On the other hand, if your kitten is just a few days or weeks old and isn’t able to receive milk from their mother, you’ll need to feed them a special milk replacement formula for kittens from a bottle. Kittens are typically weaned from their mother at around 4–6 weeks old.
When your kitten is 5 weeks old, this is the point where you can start gradually introducing them to solid kitten food (more on this further down.)
How Much Should I Feed My Kitten?
This really depends on its size and weight and how old your kitten is. Luckily, most kitten food brands will include a feeding chart on their packaging, and this is a great guide to follow. That said, every kitten has individual needs, so if you have any concerns about how much you should be feeding your kitten and need extra advice, your vet is the person to go to.

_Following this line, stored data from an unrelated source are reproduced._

(** * Barrier tracking structures of dxvk (src/dxvk/dxvk_barrier.h)

    A shallow embedding of the address ranges, the packed red-black tree
    node header, the bucket routing of [DxvkBarrierTracker], the buffer and
    image slices and the versioned hash set [DxvkBarrierSubresourceSet],
    followed by the properties established about them.

    Conventions.  Unsigned machine integers are values of [Z] with the
    wrap-around written out ([u32], [u64]).  A C++ pointer into a vector is
    the index of the element.  Code that may read outside a vector or loop
    for ever is a function into [option]: [None] stands for a run without
    result. *)

From Stdlib Require Import ZArith Lia Bool List Btauto.
From coqutil Require Import Z.bitblast.
From stdpp Require Import base option list.

Local Open Scope Z_scope.

(** ** Machine integers *)

Definition u32 (x : Z) : Z := x mod 2 ^ 32.
Definition u64 (x : Z) : Z := x mod 2 ^ 64.

(** [~x] on a [uint64_t]. *)
Definition not64 (x : Z) : Z := Z.lxor x (Z.ones 64).

(** ** Access classes *)

(** Modelled from the spec: the enumeration [DxvkAccess] is declared in a
    header that is not part of the sources; the spec gives it as the
    access classes Read and Write. *)
Inductive DxvkAccess : Type := Read | Write.

Definition DxvkAccess_eqb (a b : DxvkAccess) : bool :=
  match a, b with
  | Read, Read | Write, Write => true
  | _, _ => false
  end.

(** Modelled from the spec: [DxvkAccessFlags] is the bit set over
    [DxvkAccess] (its class template lives in another header) with
    union ([set], [|]), [test] and equality.  A flag set is the word of
    its raw bits, one bit per access class. *)
Module Flags.
Definition bit (f : DxvkAccess) : Z :=
  match f with Read => 0 | Write => 1 end.
Definition empty : Z := 0.
Definition of_access (f : DxvkAccess) : Z := Z.shiftl 1 (bit f).
Definition set (a b : Z) : Z := Z.lor a b.
Definition test (a : Z) (f : DxvkAccess) : bool := Z.testbit a (bit f).
Definition eqb (a b : Z) : bool := a =? b.
End Flags.

(** ** Address ranges *)

Record DxvkAddressRange : Type := mkRange {
  resource : Z;      (* uint64_t *)
  rangeStart : Z;    (* uint32_t *)
  rangeEnd : Z       (* uint32_t *)
}.

Module Range.
Definition contains (r other : DxvkAddressRange) : bool :=
  (resource r =? resource other)
  && (rangeStart r <=? rangeStart other)
  && (rangeEnd r >=? rangeEnd other).

Definition overlaps (r other : DxvkAddressRange) : bool :=
  (resource r =? resource other)
  && (rangeEnd r >=? rangeStart other)
  && (rangeStart r <=? rangeEnd other).

Definition lt (r other : DxvkAddressRange) : bool :=
  (resource r <? resource other)
  || ((resource r =? resource other) && (rangeStart r <? rangeStart other)).
End Range.

(** ** Packed tree node header *)

Module TreeNode.
(** [(1u << 21) - 1u], computed on 32 bits and widened to [uint64_t]. *)
Definition NodeIndexMask : Z := u64 (u32 (u32 (Z.shiftl 1 21) - 1)).

(** The methods act on the [header] word of the node. *)
Definition setRed (red : bool) (header : Z) : Z :=
  let header := Z.land header (not64 (u64 1)) in
  Z.lor header (u64 (Z.b2z red)).

Definition isRed (header : Z) : bool :=
  negb (Z.land header 1 =? 0).

Definition setParent (node : Z) (header : Z) : Z :=
  let header := Z.land header (not64 (u64 (Z.shiftl NodeIndexMask 43))) in
  Z.lor header (u64 (Z.shiftl (u64 node) 43)).

Definition childShift (index : Z) : Z :=
  if index =? 0 then 1 else 22.

Definition setChild (index node : Z) (header : Z) : Z :=
  let shift := childShift index in
  let header := Z.land header (not64 (u64 (Z.shiftl NodeIndexMask shift))) in
  Z.lor header (u64 (Z.shiftl (u64 node) shift)).

Definition parent (header : Z) : Z :=
  u32 (Z.land (Z.shiftr header 43) NodeIndexMask).

Definition child (index : Z) (header : Z) : Z :=
  let shift := childShift index in
  u32 (Z.land (Z.shiftr header shift) NodeIndexMask).

Definition isRoot (header : Z) : bool :=
  parent header =? 0.
End TreeNode.

(** ** Bucket routing of the range tracker *)

Module Tracker.
Definition HashTableSize : Z := 32.

Definition computeRootIndex (range : DxvkAddressRange) (access : DxvkAccess) : Z :=
  let hash := u64 (u64 (resource range) * 93887) in
  let hash := Z.lxor hash (Z.shiftr hash 16) in
  u32 (u64 (u64 (1 + hash mod HashTableSize)
            + (if DxvkAccess_eqb access Write then HashTableSize else 0))).
End Tracker.
(** * mocha-testlink-reporter: a shallow embedding of the TestLink reporter

    The reporter class of the repository is embedded function by function.
    JavaScript numbers are IEEE binary64 values (primitive floats), option
    objects are finite maps from property names to values, titles are
    strings of 8-bit characters (the classes [\w] and [\d] of the pattern
    hold ASCII characters only, so a character outside ASCII is in neither,
    however it is encoded), and the promise chain is an explicit list of
    links that a small machine settles one at a time. *)

Set Warnings "-inexact-float".
From Stdlib Require Import Floats.PrimFloat.
From Stdlib Require Import Floats.SpecFloat Floats.FloatOps Floats.FloatAxioms.
From Stdlib Require Import Ascii String.
From Stdlib Require Import Sorted.
From stdpp Require Import base option list strings gmap.

Open Scope string_scope.

(** ** JavaScript values *)

(** The values that reach the reporter through options, ids and states. *)
Inductive jsval :=
| JUndefined
| JNull
| JBool (b : bool)
| JNum (x : float)
| JStr (s : string).

(** ToBoolean. *)
Definition truthy (v : jsval) : bool :=
  match v with
  | JUndefined | JNull => false
  | JBool b => b
  | JNum x => negb (PrimFloat.eqb x 0 || PrimFloat.is_nan x)
  | JStr s => negb (String.eqb s "")
  end.

(** The [===] operator. *)
Definition strict_eq (a b : jsval) : bool :=
  match a, b with
  | JUndefined, JUndefined => true
  | JNull, JNull => true
  | JBool x, JBool y => Bool.eqb x y
  | JNum x, JNum y => PrimFloat.eqb x y
  | JStr x, JStr y => String.eqb x y
  | _, _ => false
  end.

(** Property access on an object literal: a missing key reads [undefined]. *)
Definition prop (o : gmap string jsval) (k : string) : jsval :=
  default JUndefined (o !! k).

(** ToNumber on a value that is a number or [undefined]. *)
Definition ToNumber (d : option float) : float :=
  match d with
  | Some x => x
  | None => PrimFloat.nan
  end.

(** An Error object, as far as the reporter reads it. *)
Record Error := mkError { message : string; stack : string }.

(** ** The title pattern [/\[(\w+-\d+)\]/g] *)

Module Re.

Definition in_range (lo hi c : ascii) : bool :=
  (nat_of_ascii lo <=? nat_of_ascii c)%nat && (nat_of_ascii c <=? nat_of_ascii hi)%nat.

(** [\d] *)
Definition is_digit (c : ascii) : bool := in_range "0" "9" c.

(** [\w] *)
Definition is_word (c : ascii) : bool :=
  in_range "a" "z" c || in_range "A" "Z" c || is_digit c || Ascii.eqb c "_".

(** The nodes the pattern is made of. *)
Inductive node :=
| Char (c : ascii)
| PlusClass (cls : ascii -> bool)
| GroupOpen
| GroupClose.

(** [\[(\w+-\d+)\]] *)
Definition pattern : list node :=
  [Char "["; GroupOpen; PlusClass is_word; Char "-"; PlusClass is_digit;
   GroupClose; Char "]"].

(** The state of one match attempt: the index reached, where the group was
    opened, and the group's capture once it is closed. *)
Record MatchState := mkState {
  endIndex : nat;
  groupStart : nat;
  capture1 : option (nat * nat)
}.

Definition advance (x : MatchState) : MatchState :=
  mkState (S (endIndex x)) (groupStart x) (capture1 x).

Definition open_group (x : MatchState) : MatchState :=
  mkState (endIndex x) (endIndex x) (capture1 x).

Definition close_group (x : MatchState) : MatchState :=
  mkState (endIndex x) (groupStart x) (Some (groupStart x, endIndex x)).

(** The backtracking matcher: [input] is the rest of the subject at index
    [endIndex x]. A [+] is greedy: it takes one more character when it can
    and falls back to the rest of the pattern when that fails. *)
Fixpoint matchNodes (r : list node) : list ascii -> MatchState -> option MatchState :=
  match r with
  | [] => fun _ x => Some x
  | Char c :: r' => fun input x =>
      match input with
      | ch :: rest => if Ascii.eqb ch c then matchNodes r' rest (advance x) else None
      | [] => None
      end
  | GroupOpen :: r' => fun input x => matchNodes r' input (open_group x)
  | GroupClose :: r' => fun input x => matchNodes r' input (close_group x)
  | PlusClass cls :: r' =>
      fix plus (input : list ascii) (x : MatchState) : option MatchState :=
        match input with
        | ch :: rest =>
            if cls ch then
              match plus rest (advance x) with
              | Some y => Some y
              | None => matchNodes r' rest (advance x)
              end
            else None
        | [] => None
        end
  end.

(** One successful match: where it starts and what it reached. *)
Record Match := mkMatch { index : nat; found : MatchState }.

(** RegExpBuiltinExec for a global pattern: try [lastIndex], then every
    later index up to the end of the subject. [input] is the subject from
    [lastIndex] on. *)
Fixpoint exec_from (input : list ascii) (lastIndex : nat) : option Match :=
  match matchNodes pattern input (mkState lastIndex 0 None) with
  | Some y => Some (mkMatch lastIndex y)
  | None =>
      match input with
      | [] => None
      | _ :: rest => exec_from rest (S lastIndex)
      end
  end.

Definition exec (subject : list ascii) (lastIndex : nat) : option Match :=
  if (lastIndex <=? length subject)%nat
  then exec_from (drop lastIndex subject) lastIndex
  else None.

(** The iterator of [String.prototype.matchAll]: each round executes the
    pattern at [lastIndex]; the next round starts where the match ended,
    one further when the match was empty. [fuel] bounds the rounds. *)
Fixpoint matchAll_loop (fuel : nat) (subject : list ascii) (lastIndex : nat) : list Match :=
  match fuel with
  | O => []
  | S fuel' =>
      match exec subject lastIndex with
      | None => []
      | Some m =>
          let e := endIndex (found m) in
          let next := if (e =? index m)%nat then S e else e in
          m :: matchAll_loop fuel' subject next
      end
  end.

Definition matchAll (subject : list ascii) : list Match :=
  matchAll_loop (S (length subject)) subject 0.

(** [match[1]]: the text of the capture group. *)
Definition group1 (subject : list ascii) (m : Match) : list ascii :=
  match capture1 (found m) with
  | Some (s, e) => take (e - s) (drop s subject)
  | None => []
  end.

End Re.

(** [titleToCaseIds] *)
Definition titleToCaseIds (title : string) : list string :=
  let subject := list_ascii_of_string title in
  map (fun m => string_of_list_ascii (Re.group1 subject m)) (Re.matchAll subject).


(** The claim's reading of the pattern: at index [i] of the subject stands
    an opening bracket, one or more word characters, a hyphen, one or more
    digits and a closing bracket; [tok] is what the brackets enclose. *)
Definition token_at (subject : list ascii) (i : nat) (tok : list ascii) : Prop :=
  exists pre w d post,
    subject = (pre ++ "["%char :: w ++ "-"%char :: d ++ "]"%char :: post)%list /\
    length pre = i /\
    w <> [] /\ Forall (fun c => Re.is_word c = true) w /\
    d <> [] /\ Forall (fun c => Re.is_digit c = true) d /\
    tok = (w ++ "-"%char :: d)%list.

(** Notions used to reason about the matcher. *)
Module ReAux.
Import Re.
Local Open Scope list_scope.

Definition shift (n : nat) (x : MatchState) : MatchState :=
  mkState (n + endIndex x) (groupStart x) (capture1 x).

(** The input does not go on with a character of the class. *)
Definition stops (cls : ascii -> bool) (input : list ascii) : Prop :=
  match input with
  | [] => True
  | c :: _ => cls c = false
  end.

(** The text of a token between its brackets, and what one match attempt
    at index [i] reaches on it. *)
Definition well_formed (w d : list ascii) : Prop :=
  w <> [] /\ Forall (fun c => is_word c = true) w /\
  d <> [] /\ Forall (fun c => is_digit c = true) d.

Definition reached (i : nat) (w d : list ascii) : MatchState :=
  mkState (length d + (length w + S (S (S i)))) (S i)
          (Some (S i, length d + (length w + S (S i)))).

(** One match attempt at index [i] of the subject. *)
Definition attempt (subject : list ascii) (i : nat) : option MatchState :=
  matchNodes pattern (drop i subject) (mkState i 0 None).

(** The matches from [p] on are the tokens from [p] on, in order. *)
Definition tokens_from (subject : list ascii) (p : nat)
    (ms : list (nat * list ascii)) : Prop :=
  StronglySorted lt (map fst ms) /\
  (forall i tok, In (i, tok) ms <-> p <= i /\ token_at subject i tok).

End ReAux.

(** ** Collaborators *)

(** testlink-xmlrpc/lib/constants: the execution statuses. *)
Inductive ExecutionStatus := NOT_RUN | PASSED | FAILED | BLOCKED.

(** mocha.Runnable.constants *)
Definition STATE_PASSED : jsval := JStr "passed".

(** A mocha test as the reporter reads it; a test that never ran has no
    duration. *)
Record Test := mkTest {
  test_title : string;
  state : jsval;
  duration : option float;
  err : option Error
}.

Record Suite := mkSuite { suite_title : string; tests : list Test }.

(** One element of a TestLink response array. *)
Record Entity := mkEntity { id : jsval; prefix : jsval }.

(** ** Result records *)

Record Step := mkStep {
  step_number : nat;
  result : ExecutionStatus;
  step_notes : string
}.

Record Options := mkOptions {
  testcaseexternalid : string;
  testplanid : jsval;
  status : ExecutionStatus;
  buildid : jsval;
  execduration : float;
  notes : option string;
  steps : list Step
}.

(** The fields of the reporter that its methods read and assign. *)
Record This := mkThis {
  this_testplanid : jsval;
  this_buildid : jsval;
  this_testproject : option Entity
}.

(** [suiteOptions] *)
Definition suiteOptions (this : This) (testcaseexternalid : string) (suite : Suite) : Options :=
  let status :=
    if existsb (fun t => negb (strict_eq (state t) STATE_PASSED)) (tests suite)
    then FAILED else PASSED in
  let execduration :=
    (fold_left (fun acc t => acc + ToNumber (duration t)) (tests suite) 0 / 60000)%float in
  let steps :=
    imap (fun idx t =>
            mkStep (idx + 1)
                   (if negb (strict_eq (state t) STATE_PASSED) then FAILED else PASSED)
                   (match err t with Some e => stack e | None => "" end))
         (tests suite) in
  mkOptions testcaseexternalid (this_testplanid this) status (this_buildid this)
            execduration None steps.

In the meantime, below are two charts showing approximately how much kittens at various stages in the development phase should eat and how often.
Kittens Up to 4–5 Weeks
These are the recommended guidelines for feeding a kitten on a milk replacement formula. Please never feed your kitten cow milk—stick to formulas designed especially for kittens.
When your kitten is 4–5 weeks of age and starts weaning off their kitten formula (or mother’s milk), you can start to introduce solid food by mixing a little into the kitten formula. From 5 weeks, you can start giving them solid food with a bowl of water—it’s time for them to start learning how to eat and drink from a bowl by themselves.
You can slowly decrease the amount of formula you were previously feeding (more on this below).
Note: These charts only offer general guidelines, there will be variations between the different products according to their calorie content. Please consult your vet if you’re unsure how much to feed your kitten, if your kitten is underweight, or if your kitten has any health conditions.
|0–1 week||2–6 ml||Every 2 hours|
|1–2 weeks||6–10 ml||Every 2–3 hours|
|2–3 weeks||10–14 ml||Every 3–4 hours|
|3–4 weeks||14–18 ml||Every 4–5 hours|
|4–5 weeks||18–22 ml||Every 5–6 hours|
|5–6 weeks||Transition to solid food||Every 6 hours|
Kittens Older Than 6 Weeks
Dr. Jamie Whittenburg from Cat World recommends feeding kittens aged between 6 and 12 weeks wet food to get them used to both dry and wet foods as early as possible. Here are some general guidelines, but again, please check the feeding guide on your kitten’s food or ask your vet if you have any concerns.
|Age||Weight||Approximate Amount of Solid Food Per Day|
|6 weeks||2/3 to 1-1/3 lbs||1/4 to 1/3 cup|
|7 weeks to 5 months||1-1/2 to 5-3/4 lbs||1/3 to 2/3 cup|
|6 months to 1 year||5-3/4 to 12 lbs||2/3 to 1 cup|
How Often Do Kittens Need to Eat?
Kittens under 2 weeks old that are bottle feeding need to be fed formula at least every 2 hours, which goes up to every 3–4 hours between the ages of 2–4 weeks.
Kittens between the ages of 6–16 weeks need to be fed several small meals throughout the day—between three and six to be more precise. PetMD recommends feeding kittens of this age every 6–8 hours. From the age of 4–5 months, kittens start switching to two meals per day—the standard number for adult cats.
One thing to bear in mind is that it’s a good idea to get your kitten used to a feeding schedule by splitting their daily food allowance into portions. Cats need this kind of routine as it gives them a sense of security and makes sure they’re eating at the times they need it most.
Getting a kitten is a wonderful and exciting chapter in your life, but feeding them—especially very young kittens that can’t be fed by their mothers—can be a bit confusing if you’ve never done it before.
Don’t worry—if you’re ever in doubt, get in touch with your vet to ask for advice. They’ll be able to tell you exactly how much your kitten needs to be fed, how often, and for how long based on their age, weight, and health condition.